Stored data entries
-----

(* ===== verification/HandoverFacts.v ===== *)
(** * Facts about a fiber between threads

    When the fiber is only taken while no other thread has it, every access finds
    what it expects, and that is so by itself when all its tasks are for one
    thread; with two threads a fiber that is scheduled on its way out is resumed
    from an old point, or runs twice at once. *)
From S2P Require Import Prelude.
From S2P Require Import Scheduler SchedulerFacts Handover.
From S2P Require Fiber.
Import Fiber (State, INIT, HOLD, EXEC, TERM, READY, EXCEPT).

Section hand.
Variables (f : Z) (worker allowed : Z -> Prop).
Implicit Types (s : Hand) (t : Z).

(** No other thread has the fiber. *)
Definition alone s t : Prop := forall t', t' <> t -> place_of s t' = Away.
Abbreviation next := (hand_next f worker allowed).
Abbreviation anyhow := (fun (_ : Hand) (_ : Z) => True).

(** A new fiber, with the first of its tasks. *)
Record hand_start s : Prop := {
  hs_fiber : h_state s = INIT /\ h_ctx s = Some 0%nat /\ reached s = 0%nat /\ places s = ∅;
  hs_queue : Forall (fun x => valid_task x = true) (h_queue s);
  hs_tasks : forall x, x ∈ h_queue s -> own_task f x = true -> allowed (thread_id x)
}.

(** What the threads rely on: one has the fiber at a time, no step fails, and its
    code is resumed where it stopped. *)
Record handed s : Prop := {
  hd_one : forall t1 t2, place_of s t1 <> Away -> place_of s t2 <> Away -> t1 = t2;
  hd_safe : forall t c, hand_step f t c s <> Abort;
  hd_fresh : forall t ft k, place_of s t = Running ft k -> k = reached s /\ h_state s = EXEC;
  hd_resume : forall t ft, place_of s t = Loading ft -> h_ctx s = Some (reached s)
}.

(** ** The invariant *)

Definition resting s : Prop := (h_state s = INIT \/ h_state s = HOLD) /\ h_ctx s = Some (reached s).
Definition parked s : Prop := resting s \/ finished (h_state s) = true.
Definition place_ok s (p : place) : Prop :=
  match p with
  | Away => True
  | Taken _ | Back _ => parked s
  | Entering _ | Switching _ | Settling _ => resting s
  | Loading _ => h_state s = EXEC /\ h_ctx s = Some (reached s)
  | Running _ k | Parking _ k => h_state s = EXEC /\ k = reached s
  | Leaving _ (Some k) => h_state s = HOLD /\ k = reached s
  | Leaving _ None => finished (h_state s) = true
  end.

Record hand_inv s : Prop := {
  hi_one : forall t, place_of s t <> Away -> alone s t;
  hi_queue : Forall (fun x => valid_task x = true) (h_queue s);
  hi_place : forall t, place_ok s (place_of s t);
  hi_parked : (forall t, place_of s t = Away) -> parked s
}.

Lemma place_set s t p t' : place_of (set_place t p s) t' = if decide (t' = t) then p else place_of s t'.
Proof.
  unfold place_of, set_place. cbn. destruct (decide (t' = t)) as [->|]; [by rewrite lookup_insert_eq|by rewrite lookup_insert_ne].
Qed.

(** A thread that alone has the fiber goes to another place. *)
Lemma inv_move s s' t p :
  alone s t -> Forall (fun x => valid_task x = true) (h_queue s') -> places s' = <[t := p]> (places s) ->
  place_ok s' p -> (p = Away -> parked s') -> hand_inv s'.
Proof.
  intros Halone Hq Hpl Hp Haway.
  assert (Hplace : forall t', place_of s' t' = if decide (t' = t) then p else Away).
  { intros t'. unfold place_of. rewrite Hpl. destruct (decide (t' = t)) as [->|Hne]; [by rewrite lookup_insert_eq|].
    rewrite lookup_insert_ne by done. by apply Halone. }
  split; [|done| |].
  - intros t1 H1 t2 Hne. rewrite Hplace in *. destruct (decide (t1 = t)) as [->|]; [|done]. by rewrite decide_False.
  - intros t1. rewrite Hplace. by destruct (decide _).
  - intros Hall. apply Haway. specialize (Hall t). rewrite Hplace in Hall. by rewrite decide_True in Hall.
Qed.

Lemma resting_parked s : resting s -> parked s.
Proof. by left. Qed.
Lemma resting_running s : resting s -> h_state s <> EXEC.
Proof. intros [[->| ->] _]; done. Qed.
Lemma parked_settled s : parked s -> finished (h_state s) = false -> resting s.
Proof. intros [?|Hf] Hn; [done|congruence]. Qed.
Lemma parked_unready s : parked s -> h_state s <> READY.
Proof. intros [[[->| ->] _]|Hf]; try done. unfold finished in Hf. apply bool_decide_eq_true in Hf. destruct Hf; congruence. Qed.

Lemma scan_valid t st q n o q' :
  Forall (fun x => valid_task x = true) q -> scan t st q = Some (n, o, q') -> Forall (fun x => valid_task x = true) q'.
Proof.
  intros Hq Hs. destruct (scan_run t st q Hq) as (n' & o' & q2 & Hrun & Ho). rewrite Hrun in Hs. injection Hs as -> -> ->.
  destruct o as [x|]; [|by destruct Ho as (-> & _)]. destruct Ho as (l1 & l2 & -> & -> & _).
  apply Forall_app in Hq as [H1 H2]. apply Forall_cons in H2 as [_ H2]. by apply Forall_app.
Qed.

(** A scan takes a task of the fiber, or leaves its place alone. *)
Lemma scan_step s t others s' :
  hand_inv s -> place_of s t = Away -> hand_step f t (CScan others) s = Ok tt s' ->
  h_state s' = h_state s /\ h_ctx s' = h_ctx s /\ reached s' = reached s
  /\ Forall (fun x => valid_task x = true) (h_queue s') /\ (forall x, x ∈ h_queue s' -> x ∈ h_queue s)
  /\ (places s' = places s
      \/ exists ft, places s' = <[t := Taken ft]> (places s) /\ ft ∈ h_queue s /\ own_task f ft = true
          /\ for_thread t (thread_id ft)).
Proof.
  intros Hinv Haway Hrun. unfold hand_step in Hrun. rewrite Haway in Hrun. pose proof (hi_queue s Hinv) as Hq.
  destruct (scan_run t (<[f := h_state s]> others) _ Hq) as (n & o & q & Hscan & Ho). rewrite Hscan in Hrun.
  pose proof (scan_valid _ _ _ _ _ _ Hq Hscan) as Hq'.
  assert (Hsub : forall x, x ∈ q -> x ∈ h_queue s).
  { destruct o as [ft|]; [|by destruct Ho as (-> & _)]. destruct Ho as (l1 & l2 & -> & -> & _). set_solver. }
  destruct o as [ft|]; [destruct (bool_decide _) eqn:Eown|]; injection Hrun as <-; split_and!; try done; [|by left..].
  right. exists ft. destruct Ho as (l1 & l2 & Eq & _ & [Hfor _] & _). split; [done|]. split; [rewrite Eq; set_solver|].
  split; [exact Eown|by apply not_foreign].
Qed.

-----

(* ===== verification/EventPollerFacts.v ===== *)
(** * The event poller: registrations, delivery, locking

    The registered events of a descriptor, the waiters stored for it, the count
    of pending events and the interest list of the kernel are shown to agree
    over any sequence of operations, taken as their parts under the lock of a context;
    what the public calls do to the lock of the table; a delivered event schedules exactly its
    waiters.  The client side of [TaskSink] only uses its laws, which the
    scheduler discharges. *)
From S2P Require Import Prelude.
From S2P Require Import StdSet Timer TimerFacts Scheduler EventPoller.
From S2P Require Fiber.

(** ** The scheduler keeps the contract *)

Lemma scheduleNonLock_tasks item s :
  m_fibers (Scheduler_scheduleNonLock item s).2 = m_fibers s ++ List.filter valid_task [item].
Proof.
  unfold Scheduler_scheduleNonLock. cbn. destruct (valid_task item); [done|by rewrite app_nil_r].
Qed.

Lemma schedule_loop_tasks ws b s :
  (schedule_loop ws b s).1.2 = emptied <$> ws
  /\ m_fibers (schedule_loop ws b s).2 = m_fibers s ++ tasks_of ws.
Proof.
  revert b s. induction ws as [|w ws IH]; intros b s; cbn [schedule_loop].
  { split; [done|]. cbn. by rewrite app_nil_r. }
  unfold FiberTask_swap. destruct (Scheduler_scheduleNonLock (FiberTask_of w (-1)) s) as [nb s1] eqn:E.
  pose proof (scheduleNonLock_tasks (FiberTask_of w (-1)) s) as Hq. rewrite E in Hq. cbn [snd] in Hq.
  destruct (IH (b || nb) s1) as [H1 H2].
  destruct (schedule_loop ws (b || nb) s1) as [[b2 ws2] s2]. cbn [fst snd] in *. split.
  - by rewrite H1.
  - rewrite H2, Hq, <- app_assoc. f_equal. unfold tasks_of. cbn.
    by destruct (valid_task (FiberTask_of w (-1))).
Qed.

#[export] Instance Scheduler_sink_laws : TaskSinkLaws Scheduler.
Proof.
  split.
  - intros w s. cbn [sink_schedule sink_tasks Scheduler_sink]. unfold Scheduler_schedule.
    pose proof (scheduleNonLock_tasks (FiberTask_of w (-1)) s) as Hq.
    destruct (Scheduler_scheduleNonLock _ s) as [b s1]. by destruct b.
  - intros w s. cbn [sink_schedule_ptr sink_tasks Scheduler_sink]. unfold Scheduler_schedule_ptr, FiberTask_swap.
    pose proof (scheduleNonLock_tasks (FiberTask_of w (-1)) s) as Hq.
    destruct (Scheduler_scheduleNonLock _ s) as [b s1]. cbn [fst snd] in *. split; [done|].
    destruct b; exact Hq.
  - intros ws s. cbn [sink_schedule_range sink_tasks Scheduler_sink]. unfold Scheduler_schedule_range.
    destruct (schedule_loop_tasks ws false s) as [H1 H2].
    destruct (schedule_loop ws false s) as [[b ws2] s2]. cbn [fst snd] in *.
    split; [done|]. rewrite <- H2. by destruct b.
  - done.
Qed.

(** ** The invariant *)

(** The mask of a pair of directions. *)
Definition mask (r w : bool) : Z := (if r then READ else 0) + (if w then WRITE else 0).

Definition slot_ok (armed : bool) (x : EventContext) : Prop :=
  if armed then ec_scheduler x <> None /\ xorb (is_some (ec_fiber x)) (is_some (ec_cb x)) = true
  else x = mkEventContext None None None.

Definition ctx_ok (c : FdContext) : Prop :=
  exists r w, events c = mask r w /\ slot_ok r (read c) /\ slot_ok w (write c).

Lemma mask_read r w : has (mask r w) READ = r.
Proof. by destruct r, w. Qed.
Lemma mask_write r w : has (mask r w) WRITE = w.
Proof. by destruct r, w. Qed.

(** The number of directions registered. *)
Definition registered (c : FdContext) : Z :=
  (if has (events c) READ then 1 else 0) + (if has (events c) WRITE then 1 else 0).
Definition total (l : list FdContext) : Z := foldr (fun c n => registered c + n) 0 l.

-----

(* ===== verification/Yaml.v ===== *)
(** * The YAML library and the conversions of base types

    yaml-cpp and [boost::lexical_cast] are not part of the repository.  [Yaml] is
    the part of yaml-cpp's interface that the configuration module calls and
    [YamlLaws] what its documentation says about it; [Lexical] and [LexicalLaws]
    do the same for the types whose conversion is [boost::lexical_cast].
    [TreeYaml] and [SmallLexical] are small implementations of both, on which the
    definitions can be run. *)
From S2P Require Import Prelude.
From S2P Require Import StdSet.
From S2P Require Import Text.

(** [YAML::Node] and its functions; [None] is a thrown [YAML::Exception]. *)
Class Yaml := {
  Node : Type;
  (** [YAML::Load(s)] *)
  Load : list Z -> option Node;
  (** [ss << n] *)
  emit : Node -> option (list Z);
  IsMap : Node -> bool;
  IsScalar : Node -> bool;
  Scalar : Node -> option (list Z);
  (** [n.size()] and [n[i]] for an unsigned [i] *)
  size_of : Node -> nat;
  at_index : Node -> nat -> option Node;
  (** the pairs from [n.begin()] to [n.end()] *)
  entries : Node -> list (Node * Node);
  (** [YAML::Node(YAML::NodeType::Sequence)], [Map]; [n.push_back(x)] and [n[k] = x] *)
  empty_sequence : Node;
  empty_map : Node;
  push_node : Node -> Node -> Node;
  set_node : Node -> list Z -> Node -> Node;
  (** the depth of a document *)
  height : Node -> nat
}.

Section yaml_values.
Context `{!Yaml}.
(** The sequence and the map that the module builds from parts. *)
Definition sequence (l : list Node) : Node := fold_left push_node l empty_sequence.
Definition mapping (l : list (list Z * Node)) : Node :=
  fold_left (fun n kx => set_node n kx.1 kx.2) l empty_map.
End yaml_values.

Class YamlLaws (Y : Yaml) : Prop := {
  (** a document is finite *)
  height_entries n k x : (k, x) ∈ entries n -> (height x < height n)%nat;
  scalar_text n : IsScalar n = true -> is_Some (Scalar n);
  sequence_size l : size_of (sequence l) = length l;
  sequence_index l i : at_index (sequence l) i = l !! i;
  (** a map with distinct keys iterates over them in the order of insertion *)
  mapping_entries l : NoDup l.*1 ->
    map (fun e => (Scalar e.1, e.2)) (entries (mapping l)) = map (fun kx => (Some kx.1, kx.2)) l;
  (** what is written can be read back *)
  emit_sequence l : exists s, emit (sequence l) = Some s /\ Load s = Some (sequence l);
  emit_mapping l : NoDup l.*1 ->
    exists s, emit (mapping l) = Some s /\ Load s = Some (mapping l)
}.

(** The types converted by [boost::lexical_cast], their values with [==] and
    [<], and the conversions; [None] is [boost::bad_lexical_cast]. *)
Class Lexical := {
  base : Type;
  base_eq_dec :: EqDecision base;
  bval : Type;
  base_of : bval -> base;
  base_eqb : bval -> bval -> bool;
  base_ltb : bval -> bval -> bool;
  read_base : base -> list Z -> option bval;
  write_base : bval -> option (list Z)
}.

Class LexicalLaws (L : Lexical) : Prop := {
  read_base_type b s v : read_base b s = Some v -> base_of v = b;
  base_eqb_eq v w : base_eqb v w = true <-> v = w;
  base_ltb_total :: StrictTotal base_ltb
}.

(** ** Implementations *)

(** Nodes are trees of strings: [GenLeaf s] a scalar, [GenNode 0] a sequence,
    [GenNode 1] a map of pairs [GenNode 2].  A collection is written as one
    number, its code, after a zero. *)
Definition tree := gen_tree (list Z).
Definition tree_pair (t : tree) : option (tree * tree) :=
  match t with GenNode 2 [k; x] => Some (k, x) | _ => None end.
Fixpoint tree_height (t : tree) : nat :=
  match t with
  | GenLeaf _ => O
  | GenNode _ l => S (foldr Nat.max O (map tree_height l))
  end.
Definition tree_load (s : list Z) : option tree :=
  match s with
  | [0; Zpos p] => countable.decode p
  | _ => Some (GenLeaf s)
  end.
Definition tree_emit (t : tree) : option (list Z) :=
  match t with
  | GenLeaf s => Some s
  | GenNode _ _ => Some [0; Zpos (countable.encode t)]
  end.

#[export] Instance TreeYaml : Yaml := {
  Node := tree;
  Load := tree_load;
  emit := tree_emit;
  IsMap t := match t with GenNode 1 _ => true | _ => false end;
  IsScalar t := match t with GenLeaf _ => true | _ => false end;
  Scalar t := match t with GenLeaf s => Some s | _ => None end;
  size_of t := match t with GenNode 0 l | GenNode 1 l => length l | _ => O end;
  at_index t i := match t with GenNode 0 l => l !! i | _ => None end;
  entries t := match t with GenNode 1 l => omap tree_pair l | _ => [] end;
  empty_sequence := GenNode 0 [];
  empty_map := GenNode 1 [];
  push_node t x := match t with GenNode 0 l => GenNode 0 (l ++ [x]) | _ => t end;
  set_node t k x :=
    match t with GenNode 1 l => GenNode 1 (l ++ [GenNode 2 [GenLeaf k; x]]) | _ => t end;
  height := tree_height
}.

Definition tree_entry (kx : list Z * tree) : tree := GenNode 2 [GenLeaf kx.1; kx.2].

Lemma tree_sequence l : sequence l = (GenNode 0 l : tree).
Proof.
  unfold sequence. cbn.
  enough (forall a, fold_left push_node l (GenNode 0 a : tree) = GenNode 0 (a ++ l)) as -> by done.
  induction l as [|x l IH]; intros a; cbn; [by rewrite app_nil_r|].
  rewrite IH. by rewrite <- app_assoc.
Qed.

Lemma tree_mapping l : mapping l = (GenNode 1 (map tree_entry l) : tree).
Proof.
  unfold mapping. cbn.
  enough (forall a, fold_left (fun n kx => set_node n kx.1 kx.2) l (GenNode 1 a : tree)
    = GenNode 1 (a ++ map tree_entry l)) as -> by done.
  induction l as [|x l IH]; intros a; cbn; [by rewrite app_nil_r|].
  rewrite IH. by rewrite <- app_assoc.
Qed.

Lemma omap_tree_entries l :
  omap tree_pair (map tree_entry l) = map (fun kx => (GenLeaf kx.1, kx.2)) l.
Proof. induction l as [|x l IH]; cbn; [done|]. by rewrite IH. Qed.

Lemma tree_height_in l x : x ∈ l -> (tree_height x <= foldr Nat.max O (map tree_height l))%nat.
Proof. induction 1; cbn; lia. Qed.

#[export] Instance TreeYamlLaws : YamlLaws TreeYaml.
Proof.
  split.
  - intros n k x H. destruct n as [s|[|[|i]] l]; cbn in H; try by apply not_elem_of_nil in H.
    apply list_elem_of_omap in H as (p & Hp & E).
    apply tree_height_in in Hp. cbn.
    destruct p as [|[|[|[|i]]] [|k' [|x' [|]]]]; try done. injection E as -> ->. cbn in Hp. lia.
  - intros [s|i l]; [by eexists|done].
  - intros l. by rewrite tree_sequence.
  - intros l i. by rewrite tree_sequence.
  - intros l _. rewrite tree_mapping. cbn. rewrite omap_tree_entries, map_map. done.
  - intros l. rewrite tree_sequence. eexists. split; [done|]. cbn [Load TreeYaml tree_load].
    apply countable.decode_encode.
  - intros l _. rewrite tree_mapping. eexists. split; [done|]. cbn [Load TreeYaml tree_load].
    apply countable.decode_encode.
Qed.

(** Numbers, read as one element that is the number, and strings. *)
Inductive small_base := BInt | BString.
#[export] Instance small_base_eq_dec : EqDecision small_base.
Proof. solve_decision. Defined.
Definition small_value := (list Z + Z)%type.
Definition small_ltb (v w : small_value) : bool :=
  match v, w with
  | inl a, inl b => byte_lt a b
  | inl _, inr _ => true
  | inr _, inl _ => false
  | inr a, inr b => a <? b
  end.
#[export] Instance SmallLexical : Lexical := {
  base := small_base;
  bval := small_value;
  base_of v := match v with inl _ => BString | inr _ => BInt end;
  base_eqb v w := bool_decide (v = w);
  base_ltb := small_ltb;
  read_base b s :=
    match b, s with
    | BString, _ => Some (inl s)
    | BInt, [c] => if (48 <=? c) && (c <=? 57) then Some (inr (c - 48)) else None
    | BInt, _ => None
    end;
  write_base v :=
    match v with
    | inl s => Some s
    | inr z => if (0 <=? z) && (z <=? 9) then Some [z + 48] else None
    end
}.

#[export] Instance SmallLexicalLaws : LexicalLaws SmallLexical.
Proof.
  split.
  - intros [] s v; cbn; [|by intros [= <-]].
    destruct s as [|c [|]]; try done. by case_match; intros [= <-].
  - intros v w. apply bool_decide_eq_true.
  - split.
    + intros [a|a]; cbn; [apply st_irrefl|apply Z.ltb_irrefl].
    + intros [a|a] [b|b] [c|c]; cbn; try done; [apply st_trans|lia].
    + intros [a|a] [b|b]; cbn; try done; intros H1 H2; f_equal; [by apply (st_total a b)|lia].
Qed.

-----

> Work to be completed: Which lines run from the one holding "unfold FiberTask_swap. destruct" through the one holding "if armed then" in the records above? Repeat them exactly, both included, and nothing more.

> Task answer:
  unfold FiberTask_swap. destruct (Scheduler_scheduleNonLock (FiberTask_of w (-1)) s) as [nb s1] eqn:E.
  pose proof (scheduleNonLock_tasks (FiberTask_of w (-1)) s) as Hq. rewrite E in Hq. cbn [snd] in Hq.
  destruct (IH (b || nb) s1) as [H1 H2].
  destruct (schedule_loop ws (b || nb) s1) as [[b2 ws2] s2]. cbn [fst snd] in *. split.
  - by rewrite H1.
  - rewrite H2, Hq, <- app_assoc. f_equal. unfold tasks_of. cbn.
    by destruct (valid_task (FiberTask_of w (-1))).
Qed.

#[export] Instance Scheduler_sink_laws : TaskSinkLaws Scheduler.
Proof.
  split.
  - intros w s. cbn [sink_schedule sink_tasks Scheduler_sink]. unfold Scheduler_schedule.
    pose proof (scheduleNonLock_tasks (FiberTask_of w (-1)) s) as Hq.
    destruct (Scheduler_scheduleNonLock _ s) as [b s1]. by destruct b.
  - intros w s. cbn [sink_schedule_ptr sink_tasks Scheduler_sink]. unfold Scheduler_schedule_ptr, FiberTask_swap.
    pose proof (scheduleNonLock_tasks (FiberTask_of w (-1)) s) as Hq.
    destruct (Scheduler_scheduleNonLock _ s) as [b s1]. cbn [fst snd] in *. split; [done|].
    destruct b; exact Hq.
  - intros ws s. cbn [sink_schedule_range sink_tasks Scheduler_sink]. unfold Scheduler_schedule_range.
    destruct (schedule_loop_tasks ws false s) as [H1 H2].
    destruct (schedule_loop ws false s) as [[b ws2] s2]. cbn [fst snd] in *.
    split; [done|]. rewrite <- H2. by destruct b.
  - done.
Qed.

(** ** The invariant *)

(** The mask of a pair of directions. *)
Definition mask (r w : bool) : Z := (if r then READ else 0) + (if w then WRITE else 0).

Definition slot_ok (armed : bool) (x : EventContext) : Prop :=
  if armed then ec_scheduler x <> None /\ xorb (is_some (ec_fiber x)) (is_some (ec_cb x)) = true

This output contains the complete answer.